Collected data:
● ● ● ● ●

(** [state.addModifier(this); this.states.push(state)] *)
Definition subscribe (this : ModId) (state : lookup StateId) : run Engine unit :=
  s <- invoke state (λ s, State.addModifier s this ;; ret s) ;;
  update_modifier this (λ M, mkModifier (md_element M) (md_callback M) (md_states M ++ [s])).

End methods.
End Modifier.

Module Element.
Section methods.
Context `{Host}.

(** [this.states[key] = state.setElement(this)] *)
Definition attachState (this : ElemId) (key : string) (state : StateId) : run Engine unit :=
  s <- State.setElement state this ;;
  update_element this (λ E,
    mkElement (el_element E) (obj_set key s (el_states E)) (el_modifiers E)).

(** [return this.states[key]] *)
Definition getState (this : ElemId) (key : string) : run Engine (lookup StateId) :=
  E <- read_element this ;;
  ret (obj_get key (el_states E)).

(** [this.modifiers[key] = modifier.setElement(this)] *)
Definition attachModifier (this : ElemId) (key : string) (modifier : ModId) : run Engine unit :=
  m <- Modifier.setElement modifier this ;;
  update_element this (λ E,
    mkElement (el_element E) (el_states E) (obj_set key m (el_modifiers E))).

(** [return this.modifiers[key]] *)
Definition getModifier (this : ElemId) (key : string) : run Engine (lookup ModId) :=
  E <- read_element this ;;
  ret (obj_get key (el_modifiers E)).

End methods.
End Element.

(** A store on the fixture host with one element that has a State [on] and a
    Modifier [act], not yet subscribed. *)
Definition w_pair : Engine :=
  mkEngine (mkTemplates empty_obj None) (mkTemplates empty_obj None)
    (λ ref dom, default "undefined" (attr_id ref dom))
    [("f0", 0)] [mkElement 0 [("on", 0)] [("act", 0)]]
    [mkState (Some 0) (Some always) []] [mkModifier (Some 0) (Some bump) []]
    [(0, 0)].

(** ** The subscription *)

Section graph_lemmas.
Context `{Host}.
Implicit Types (w : Engine) (s : StateId) (m : ModId) (e : ElemId).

● ● ● ● ●

■ **Prompt**: All the records above need to be printed exactly.

■ **Written solution**:
(** [state.addModifier(this); this.states.push(state)] *)
Definition subscribe (this : ModId) (state : lookup StateId) : run Engine unit :=
  s <- invoke state (λ s, State.addModifier s this ;; ret s) ;;
  update_modifier this (λ M, mkModifier (md_element M) (md_callback M) (md_states M ++ [s])).

End methods.
End Modifier.

Module Element.
Section methods.
Context `{Host}.

(** [this.states[key] = state.setElement(this)] *)
Definition attachState (this : ElemId) (key : string) (state : StateId) : run Engine unit :=
  s <- State.setElement state this ;;
  update_element this (λ E,
    mkElement (el_element E) (obj_set key s (el_states E)) (el_modifiers E)).

(** [return this.states[key]] *)
Definition getState (this : ElemId) (key : string) : run Engine (lookup StateId) :=
  E <- read_element this ;;
  ret (obj_get key (el_states E)).

(** [this.modifiers[key] = modifier.setElement(this)] *)
Definition attachModifier (this : ElemId) (key : string) (modifier : ModId) : run Engine unit :=
  m <- Modifier.setElement modifier this ;;
  update_element this (λ E,
    mkElement (el_element E) (el_states E) (obj_set key m (el_modifiers E))).

(** [return this.modifiers[key]] *)
Definition getModifier (this : ElemId) (key : string) : run Engine (lookup ModId) :=
  E <- read_element this ;;
  ret (obj_get key (el_modifiers E)).

End methods.
End Element.

(** A store on the fixture host with one element that has a State [on] and a
    Modifier [act], not yet subscribed. *)
Definition w_pair : Engine :=
  mkEngine (mkTemplates empty_obj None) (mkTemplates empty_obj None)
    (λ ref dom, default "undefined" (attr_id ref dom))
    [("f0", 0)] [mkElement 0 [("on", 0)] [("act", 0)]]
    [mkState (Some 0) (Some always) []] [mkModifier (Some 0) (Some bump) []]
    [(0, 0)].

(** ** The subscription *)

Section graph_lemmas.
Context `{Host}.
Implicit Types (w : Engine) (s : StateId) (m : ModId) (e : ElemId).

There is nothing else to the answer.